Data to process: Begin

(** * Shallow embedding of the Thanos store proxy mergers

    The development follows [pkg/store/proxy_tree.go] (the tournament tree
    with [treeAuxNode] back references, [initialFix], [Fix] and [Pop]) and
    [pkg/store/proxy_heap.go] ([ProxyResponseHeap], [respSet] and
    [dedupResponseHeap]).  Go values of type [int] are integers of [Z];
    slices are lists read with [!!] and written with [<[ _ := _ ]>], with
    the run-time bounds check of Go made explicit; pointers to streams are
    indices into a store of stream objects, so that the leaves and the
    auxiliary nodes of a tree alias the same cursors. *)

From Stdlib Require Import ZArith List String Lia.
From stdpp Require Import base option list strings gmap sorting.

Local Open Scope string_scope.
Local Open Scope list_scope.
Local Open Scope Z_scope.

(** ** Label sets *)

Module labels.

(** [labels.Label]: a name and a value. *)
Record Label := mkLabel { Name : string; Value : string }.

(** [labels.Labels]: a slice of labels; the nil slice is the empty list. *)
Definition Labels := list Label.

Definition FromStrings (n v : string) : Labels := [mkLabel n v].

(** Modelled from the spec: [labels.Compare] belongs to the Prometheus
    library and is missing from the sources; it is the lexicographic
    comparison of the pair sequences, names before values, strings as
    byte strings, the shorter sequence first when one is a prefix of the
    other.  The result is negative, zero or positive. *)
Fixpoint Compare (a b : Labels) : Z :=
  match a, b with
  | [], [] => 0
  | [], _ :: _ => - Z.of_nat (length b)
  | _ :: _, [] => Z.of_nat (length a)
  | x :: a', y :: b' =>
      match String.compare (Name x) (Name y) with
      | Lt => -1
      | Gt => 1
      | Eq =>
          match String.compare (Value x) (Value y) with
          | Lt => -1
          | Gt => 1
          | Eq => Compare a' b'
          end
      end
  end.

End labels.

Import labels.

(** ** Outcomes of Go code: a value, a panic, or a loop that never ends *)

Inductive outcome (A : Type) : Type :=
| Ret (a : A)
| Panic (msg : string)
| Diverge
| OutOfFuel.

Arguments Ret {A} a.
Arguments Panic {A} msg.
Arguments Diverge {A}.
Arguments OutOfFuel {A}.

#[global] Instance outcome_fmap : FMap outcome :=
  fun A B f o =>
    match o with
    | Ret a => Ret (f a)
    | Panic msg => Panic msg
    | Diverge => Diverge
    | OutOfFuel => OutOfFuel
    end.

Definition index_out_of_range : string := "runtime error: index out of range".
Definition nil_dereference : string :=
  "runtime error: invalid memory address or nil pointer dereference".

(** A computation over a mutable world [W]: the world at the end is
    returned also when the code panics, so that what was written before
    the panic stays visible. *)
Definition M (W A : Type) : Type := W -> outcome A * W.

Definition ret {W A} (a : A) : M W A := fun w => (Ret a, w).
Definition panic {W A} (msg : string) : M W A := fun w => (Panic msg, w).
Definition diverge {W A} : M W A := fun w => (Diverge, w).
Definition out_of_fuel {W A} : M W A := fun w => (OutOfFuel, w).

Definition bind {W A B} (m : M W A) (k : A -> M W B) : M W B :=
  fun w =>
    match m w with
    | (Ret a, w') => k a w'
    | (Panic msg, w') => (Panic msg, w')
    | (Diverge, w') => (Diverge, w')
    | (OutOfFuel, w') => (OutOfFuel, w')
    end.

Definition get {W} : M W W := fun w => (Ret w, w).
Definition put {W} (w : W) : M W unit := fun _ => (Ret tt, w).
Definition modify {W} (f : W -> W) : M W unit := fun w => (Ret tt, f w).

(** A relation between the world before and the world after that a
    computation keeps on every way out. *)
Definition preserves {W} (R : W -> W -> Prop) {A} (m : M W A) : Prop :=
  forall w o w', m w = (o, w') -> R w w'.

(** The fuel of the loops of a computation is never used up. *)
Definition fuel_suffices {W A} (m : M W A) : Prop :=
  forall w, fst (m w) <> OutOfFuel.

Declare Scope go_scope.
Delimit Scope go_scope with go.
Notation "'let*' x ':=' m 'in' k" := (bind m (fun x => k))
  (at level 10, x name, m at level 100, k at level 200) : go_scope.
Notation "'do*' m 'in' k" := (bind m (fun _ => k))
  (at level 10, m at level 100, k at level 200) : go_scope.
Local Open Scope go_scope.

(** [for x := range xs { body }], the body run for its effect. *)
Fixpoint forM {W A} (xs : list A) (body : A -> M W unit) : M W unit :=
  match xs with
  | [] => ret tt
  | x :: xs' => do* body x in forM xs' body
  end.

Data to process: End
Data to process: Begin

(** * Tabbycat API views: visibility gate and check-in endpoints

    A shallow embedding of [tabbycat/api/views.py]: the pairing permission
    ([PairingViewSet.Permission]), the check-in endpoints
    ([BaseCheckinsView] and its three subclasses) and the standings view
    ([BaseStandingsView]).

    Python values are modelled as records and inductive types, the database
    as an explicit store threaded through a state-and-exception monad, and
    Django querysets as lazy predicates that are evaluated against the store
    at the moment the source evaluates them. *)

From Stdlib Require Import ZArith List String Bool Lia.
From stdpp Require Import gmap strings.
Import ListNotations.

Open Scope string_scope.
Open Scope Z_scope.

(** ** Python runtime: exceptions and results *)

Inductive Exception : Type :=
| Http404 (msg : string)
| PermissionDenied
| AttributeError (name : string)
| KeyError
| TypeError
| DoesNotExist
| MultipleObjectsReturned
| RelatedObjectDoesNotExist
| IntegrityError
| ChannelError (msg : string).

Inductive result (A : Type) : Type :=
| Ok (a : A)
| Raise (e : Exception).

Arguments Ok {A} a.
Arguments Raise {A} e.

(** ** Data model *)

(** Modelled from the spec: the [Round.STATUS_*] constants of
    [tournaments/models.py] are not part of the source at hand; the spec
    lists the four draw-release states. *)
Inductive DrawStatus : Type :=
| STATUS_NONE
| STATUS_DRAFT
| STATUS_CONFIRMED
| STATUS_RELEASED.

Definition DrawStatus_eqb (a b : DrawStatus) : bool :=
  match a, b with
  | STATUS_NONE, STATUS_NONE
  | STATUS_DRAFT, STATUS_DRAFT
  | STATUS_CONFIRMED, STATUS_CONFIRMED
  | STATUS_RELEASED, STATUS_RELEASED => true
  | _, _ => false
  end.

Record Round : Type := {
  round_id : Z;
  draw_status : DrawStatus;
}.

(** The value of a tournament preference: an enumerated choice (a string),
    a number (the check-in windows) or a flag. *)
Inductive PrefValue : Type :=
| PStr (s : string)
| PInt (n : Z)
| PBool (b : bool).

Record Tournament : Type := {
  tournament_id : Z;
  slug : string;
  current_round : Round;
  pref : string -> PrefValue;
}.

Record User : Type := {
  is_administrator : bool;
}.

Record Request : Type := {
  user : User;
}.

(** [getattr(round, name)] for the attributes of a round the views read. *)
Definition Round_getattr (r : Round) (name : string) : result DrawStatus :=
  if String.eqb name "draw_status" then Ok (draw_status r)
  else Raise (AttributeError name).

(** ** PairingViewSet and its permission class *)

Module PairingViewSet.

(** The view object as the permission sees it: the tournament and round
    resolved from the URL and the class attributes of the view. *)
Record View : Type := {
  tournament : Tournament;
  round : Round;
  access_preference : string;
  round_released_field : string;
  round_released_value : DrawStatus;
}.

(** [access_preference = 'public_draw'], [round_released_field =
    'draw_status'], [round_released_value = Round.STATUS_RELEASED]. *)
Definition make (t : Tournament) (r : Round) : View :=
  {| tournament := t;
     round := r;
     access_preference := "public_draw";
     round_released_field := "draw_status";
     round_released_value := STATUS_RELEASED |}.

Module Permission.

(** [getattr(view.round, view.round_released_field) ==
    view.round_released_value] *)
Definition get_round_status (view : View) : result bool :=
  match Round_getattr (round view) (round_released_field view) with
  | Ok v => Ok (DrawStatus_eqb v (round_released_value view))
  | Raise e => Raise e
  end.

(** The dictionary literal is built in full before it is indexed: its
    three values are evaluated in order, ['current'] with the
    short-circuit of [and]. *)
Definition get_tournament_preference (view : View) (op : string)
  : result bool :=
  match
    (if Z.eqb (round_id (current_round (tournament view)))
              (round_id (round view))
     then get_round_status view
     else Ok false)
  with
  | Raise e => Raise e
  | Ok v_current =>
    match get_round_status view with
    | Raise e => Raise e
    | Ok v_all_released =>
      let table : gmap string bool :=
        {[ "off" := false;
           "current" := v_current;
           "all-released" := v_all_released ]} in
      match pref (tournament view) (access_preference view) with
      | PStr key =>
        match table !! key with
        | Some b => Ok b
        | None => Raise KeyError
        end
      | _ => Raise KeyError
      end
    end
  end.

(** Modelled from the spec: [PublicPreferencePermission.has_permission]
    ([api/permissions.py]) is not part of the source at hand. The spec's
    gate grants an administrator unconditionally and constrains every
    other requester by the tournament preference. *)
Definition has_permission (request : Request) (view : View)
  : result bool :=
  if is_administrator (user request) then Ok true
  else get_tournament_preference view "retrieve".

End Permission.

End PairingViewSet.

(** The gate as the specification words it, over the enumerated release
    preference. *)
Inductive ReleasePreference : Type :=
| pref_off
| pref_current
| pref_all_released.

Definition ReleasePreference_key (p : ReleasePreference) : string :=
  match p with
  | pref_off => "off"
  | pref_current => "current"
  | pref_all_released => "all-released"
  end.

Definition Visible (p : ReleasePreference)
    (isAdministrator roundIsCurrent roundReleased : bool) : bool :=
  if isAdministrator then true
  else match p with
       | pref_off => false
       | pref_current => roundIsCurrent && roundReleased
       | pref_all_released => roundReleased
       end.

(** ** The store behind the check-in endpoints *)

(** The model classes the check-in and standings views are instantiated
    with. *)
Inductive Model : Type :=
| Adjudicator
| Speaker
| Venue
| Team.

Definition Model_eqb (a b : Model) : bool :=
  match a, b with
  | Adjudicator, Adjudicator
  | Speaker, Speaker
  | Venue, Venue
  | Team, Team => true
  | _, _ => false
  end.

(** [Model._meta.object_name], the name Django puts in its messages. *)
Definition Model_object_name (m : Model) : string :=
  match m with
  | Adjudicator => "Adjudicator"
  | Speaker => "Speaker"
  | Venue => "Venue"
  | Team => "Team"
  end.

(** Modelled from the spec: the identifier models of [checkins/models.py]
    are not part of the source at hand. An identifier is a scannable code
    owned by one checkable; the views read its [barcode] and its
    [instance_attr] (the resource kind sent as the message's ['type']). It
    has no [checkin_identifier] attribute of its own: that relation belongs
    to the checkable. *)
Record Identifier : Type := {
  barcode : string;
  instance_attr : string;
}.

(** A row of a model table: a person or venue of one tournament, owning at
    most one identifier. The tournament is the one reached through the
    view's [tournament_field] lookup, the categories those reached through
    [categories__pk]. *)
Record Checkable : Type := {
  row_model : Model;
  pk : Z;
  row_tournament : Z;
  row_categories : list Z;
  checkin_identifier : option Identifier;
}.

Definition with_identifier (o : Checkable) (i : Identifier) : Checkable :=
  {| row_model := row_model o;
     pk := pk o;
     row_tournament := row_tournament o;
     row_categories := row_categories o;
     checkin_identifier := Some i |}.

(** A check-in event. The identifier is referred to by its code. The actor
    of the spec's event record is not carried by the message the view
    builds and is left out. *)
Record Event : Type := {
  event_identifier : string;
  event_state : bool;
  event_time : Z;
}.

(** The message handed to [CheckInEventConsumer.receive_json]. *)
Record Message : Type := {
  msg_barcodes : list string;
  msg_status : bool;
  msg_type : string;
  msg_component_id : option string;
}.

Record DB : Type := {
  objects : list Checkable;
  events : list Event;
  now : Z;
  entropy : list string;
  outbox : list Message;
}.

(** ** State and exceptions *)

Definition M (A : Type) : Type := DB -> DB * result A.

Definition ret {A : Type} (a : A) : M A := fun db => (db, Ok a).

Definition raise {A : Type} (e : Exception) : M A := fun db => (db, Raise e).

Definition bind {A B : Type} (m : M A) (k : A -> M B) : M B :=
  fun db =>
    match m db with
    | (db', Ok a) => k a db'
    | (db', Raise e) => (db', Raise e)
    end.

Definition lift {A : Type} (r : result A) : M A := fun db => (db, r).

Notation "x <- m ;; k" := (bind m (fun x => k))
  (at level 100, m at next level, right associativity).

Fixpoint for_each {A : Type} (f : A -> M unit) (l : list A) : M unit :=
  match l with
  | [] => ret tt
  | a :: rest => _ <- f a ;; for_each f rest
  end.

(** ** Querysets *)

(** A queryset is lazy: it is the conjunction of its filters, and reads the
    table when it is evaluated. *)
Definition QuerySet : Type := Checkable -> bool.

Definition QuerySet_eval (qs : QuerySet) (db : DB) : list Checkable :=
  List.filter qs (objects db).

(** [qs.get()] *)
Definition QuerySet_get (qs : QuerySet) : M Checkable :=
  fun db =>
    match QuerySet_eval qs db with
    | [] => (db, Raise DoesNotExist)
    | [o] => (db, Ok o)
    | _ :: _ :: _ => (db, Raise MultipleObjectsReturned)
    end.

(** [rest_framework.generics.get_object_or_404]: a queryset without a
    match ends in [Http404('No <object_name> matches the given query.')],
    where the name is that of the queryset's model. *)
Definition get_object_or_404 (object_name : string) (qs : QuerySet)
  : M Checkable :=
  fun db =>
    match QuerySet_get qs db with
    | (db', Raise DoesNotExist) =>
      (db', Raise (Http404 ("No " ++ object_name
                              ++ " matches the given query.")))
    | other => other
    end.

Data to process: End

(Exercise aim): A complete answer reproduces every line of the records in which the word "isAdministrator" occurs.

(Response to the task):
    (isAdministrator roundIsCurrent roundReleased : bool) : bool :=
  if isAdministrator then true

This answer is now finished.